**Provided entries:**
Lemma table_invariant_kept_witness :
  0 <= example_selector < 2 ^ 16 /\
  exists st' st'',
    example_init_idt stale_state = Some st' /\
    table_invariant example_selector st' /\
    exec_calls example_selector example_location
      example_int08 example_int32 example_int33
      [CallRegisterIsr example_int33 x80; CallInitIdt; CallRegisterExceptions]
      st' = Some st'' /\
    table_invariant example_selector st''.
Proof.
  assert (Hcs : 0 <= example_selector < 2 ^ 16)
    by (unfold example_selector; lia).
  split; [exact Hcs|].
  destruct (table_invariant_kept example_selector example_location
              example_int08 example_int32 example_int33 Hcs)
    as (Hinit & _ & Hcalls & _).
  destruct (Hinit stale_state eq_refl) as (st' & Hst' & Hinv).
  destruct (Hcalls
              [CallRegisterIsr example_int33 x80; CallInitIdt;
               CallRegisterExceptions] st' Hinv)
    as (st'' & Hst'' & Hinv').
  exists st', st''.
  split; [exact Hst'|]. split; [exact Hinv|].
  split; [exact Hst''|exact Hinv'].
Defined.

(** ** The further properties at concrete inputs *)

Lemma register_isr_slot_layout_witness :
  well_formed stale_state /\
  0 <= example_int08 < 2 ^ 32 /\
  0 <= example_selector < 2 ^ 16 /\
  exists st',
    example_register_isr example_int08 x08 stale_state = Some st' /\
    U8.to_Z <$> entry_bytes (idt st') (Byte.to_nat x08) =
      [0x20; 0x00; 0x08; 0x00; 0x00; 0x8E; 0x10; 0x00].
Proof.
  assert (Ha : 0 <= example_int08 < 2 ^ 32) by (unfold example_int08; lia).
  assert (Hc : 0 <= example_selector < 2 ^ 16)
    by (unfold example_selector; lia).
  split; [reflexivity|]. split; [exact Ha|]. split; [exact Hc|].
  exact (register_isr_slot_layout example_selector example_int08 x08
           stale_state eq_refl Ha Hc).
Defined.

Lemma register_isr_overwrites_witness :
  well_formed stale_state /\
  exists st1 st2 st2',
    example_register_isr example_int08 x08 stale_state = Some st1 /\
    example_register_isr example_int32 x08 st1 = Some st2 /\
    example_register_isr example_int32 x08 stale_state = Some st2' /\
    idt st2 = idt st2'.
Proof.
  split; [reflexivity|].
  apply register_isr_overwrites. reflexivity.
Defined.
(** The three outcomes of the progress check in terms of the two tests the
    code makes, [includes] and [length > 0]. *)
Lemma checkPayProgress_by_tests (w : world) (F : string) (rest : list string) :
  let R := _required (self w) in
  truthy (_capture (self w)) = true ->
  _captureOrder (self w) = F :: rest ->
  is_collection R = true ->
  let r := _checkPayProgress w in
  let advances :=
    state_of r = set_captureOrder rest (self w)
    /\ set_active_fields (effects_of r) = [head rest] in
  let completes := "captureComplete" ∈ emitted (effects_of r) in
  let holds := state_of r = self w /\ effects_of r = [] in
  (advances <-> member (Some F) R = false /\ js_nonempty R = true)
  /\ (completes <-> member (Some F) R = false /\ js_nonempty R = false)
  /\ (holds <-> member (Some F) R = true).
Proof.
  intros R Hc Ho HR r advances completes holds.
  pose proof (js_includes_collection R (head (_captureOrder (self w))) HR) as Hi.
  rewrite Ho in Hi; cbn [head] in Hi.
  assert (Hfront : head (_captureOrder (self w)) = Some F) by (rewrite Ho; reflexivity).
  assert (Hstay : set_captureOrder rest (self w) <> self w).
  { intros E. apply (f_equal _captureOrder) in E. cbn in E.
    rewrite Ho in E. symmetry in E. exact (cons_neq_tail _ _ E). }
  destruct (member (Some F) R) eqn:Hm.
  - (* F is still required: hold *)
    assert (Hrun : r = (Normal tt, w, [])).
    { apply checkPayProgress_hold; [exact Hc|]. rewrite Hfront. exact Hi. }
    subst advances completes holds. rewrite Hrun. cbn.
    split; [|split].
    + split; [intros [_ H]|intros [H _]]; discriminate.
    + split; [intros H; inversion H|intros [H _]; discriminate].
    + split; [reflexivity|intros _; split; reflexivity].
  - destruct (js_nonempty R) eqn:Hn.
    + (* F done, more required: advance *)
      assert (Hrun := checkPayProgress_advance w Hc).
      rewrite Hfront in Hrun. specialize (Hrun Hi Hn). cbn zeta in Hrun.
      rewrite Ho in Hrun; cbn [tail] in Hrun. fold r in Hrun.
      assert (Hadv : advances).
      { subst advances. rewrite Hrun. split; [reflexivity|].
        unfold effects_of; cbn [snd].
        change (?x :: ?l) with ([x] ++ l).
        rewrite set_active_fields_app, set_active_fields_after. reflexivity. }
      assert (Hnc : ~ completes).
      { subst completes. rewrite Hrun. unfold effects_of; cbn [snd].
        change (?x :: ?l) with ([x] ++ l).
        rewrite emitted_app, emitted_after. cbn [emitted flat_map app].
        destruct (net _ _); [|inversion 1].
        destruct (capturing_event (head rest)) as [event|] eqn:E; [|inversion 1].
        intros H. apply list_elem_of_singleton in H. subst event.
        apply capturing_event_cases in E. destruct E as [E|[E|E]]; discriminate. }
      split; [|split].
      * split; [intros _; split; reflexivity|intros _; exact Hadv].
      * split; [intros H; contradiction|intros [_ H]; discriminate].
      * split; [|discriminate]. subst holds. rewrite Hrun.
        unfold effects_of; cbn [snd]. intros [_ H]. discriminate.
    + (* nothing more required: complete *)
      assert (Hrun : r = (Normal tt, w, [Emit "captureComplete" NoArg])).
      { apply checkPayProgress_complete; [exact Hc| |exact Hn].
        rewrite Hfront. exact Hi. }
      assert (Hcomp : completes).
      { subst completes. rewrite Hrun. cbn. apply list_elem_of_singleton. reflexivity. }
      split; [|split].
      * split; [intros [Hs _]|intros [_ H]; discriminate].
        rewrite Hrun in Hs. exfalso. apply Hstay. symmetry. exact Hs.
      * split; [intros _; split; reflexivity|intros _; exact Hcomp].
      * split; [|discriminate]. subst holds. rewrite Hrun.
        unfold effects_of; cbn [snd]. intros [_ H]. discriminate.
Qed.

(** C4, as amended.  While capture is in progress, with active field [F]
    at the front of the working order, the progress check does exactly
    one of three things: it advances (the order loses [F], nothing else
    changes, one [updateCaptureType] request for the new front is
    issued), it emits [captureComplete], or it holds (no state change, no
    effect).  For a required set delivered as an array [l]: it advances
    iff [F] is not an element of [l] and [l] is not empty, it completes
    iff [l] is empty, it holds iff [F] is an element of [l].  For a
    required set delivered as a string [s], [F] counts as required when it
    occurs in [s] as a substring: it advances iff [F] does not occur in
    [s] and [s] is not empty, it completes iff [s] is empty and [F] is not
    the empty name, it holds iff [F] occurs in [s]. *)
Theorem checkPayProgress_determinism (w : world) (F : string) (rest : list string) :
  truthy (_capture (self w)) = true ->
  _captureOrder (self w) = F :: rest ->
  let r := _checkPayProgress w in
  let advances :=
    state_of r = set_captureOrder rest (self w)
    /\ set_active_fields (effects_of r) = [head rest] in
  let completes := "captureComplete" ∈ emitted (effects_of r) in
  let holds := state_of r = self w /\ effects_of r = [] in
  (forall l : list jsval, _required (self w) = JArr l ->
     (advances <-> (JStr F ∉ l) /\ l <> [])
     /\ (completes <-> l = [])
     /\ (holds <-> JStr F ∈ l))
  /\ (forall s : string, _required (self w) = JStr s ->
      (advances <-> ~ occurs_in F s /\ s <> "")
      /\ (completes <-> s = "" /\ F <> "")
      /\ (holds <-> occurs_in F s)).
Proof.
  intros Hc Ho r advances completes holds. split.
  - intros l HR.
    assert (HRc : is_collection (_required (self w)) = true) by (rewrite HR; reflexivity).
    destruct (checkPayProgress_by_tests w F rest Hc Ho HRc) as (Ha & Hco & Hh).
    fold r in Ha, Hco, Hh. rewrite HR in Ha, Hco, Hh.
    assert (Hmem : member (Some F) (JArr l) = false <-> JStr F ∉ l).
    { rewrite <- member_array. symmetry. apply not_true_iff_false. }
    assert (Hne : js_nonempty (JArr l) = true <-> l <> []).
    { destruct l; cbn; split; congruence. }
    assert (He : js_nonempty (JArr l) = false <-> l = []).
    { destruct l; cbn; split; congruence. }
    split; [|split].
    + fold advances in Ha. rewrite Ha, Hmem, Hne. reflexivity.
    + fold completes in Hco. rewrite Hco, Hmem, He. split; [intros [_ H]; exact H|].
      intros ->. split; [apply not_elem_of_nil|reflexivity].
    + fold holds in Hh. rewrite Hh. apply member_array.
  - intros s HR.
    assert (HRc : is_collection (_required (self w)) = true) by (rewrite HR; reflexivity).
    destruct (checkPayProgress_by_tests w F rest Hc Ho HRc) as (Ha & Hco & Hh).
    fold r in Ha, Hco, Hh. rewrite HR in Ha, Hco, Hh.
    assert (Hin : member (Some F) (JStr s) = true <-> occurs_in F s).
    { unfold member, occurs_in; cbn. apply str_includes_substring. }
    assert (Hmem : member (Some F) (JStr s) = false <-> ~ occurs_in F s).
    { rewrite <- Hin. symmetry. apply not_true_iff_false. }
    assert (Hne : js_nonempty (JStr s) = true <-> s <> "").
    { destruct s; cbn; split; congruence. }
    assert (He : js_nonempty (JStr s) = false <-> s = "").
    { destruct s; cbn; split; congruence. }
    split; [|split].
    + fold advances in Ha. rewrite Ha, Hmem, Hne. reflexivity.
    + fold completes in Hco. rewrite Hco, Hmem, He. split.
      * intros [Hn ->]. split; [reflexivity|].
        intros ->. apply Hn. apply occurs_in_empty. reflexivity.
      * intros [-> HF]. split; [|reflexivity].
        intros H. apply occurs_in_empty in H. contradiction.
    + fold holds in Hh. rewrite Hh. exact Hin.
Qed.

**About this task:**
For this task, write out exactly the lines of the entries above, starting at the line with "assert (Ha : 0" and ending at the line with "intros R Hc", both included, and no others.

**Solution to this problem:**
  assert (Ha : 0 <= example_int08 < 2 ^ 32) by (unfold example_int08; lia).
  assert (Hc : 0 <= example_selector < 2 ^ 16)
    by (unfold example_selector; lia).
  split; [reflexivity|]. split; [exact Ha|]. split; [exact Hc|].
  exact (register_isr_slot_layout example_selector example_int08 x08
           stale_state eq_refl Ha Hc).
Defined.

Lemma register_isr_overwrites_witness :
  well_formed stale_state /\
  exists st1 st2 st2',
    example_register_isr example_int08 x08 stale_state = Some st1 /\
    example_register_isr example_int32 x08 st1 = Some st2 /\
    example_register_isr example_int32 x08 stale_state = Some st2' /\
    idt st2 = idt st2'.
Proof.
  split; [reflexivity|].
  apply register_isr_overwrites. reflexivity.
Defined.
(** The three outcomes of the progress check in terms of the two tests the
    code makes, [includes] and [length > 0]. *)
Lemma checkPayProgress_by_tests (w : world) (F : string) (rest : list string) :
  let R := _required (self w) in
  truthy (_capture (self w)) = true ->
  _captureOrder (self w) = F :: rest ->
  is_collection R = true ->
  let r := _checkPayProgress w in
  let advances :=
    state_of r = set_captureOrder rest (self w)
    /\ set_active_fields (effects_of r) = [head rest] in
  let completes := "captureComplete" ∈ emitted (effects_of r) in
  let holds := state_of r = self w /\ effects_of r = [] in
  (advances <-> member (Some F) R = false /\ js_nonempty R = true)
  /\ (completes <-> member (Some F) R = false /\ js_nonempty R = false)
  /\ (holds <-> member (Some F) R = true).
Proof.
  intros R Hc Ho HR r advances completes holds.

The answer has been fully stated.